[Extracted records]
• • • • • • •

#[global] Instance error_eq_dec : EqDecision error.
Proof. solve_decision. Defined.

(** [common.Phase] of a DataBackup. *)
Inductive Phase := PhaseNone | PhasePending | PhaseExecuting | PhaseComplete | PhaseFailed.

(** [common.Complete] and [common.Failed], the condition types written here. *)
Inductive ConditionType := Complete | Failed.

(** [v1.ConditionStatus] *)
Inductive ConditionStatus := ConditionTrue | ConditionFalse | ConditionUnknown.

(** [v1.PodPhase] *)
Inductive PodPhase := PodPending | PodRunning | PodSucceeded | PodFailed | PodUnknown.

#[global] Instance Phase_eq_dec : EqDecision Phase.
Proof. solve_decision. Defined.
#[global] Instance ConditionType_eq_dec : EqDecision ConditionType.
Proof. solve_decision. Defined.
#[global] Instance ConditionStatus_eq_dec : EqDecision ConditionStatus.
Proof. solve_decision. Defined.
#[global] Instance PodPhase_eq_dec : EqDecision PodPhase.
Proof. solve_decision. Defined.

(** [metav1.ObjectMeta]: the fields the reconciler and the cluster client
    read.  [ResourceVersion] is the token of optimistic concurrency. *)
Module ObjectMeta.
Record t := {
  Name : string;
  Namespace : string;
  ResourceVersion : N;
  CreationTimestamp : Time;
  DeletionTimestamp : option Time;
  Finalizers : list string
}.
#[global] Instance eq_dec : EqDecision t.
Proof. solve_decision. Defined.

Definition withFinalizers (m : t) (fs : list string) : t :=
  {| Name := Name m; Namespace := Namespace m;
     ResourceVersion := ResourceVersion m;
     CreationTimestamp := CreationTimestamp m;
     DeletionTimestamp := DeletionTimestamp m; Finalizers := fs |}.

• • • • • • •

## Action item
Using the data above, show each line where "list" occurs.

## Your solution
  Finalizers : list string
Definition withFinalizers (m : t) (fs : list string) : t :=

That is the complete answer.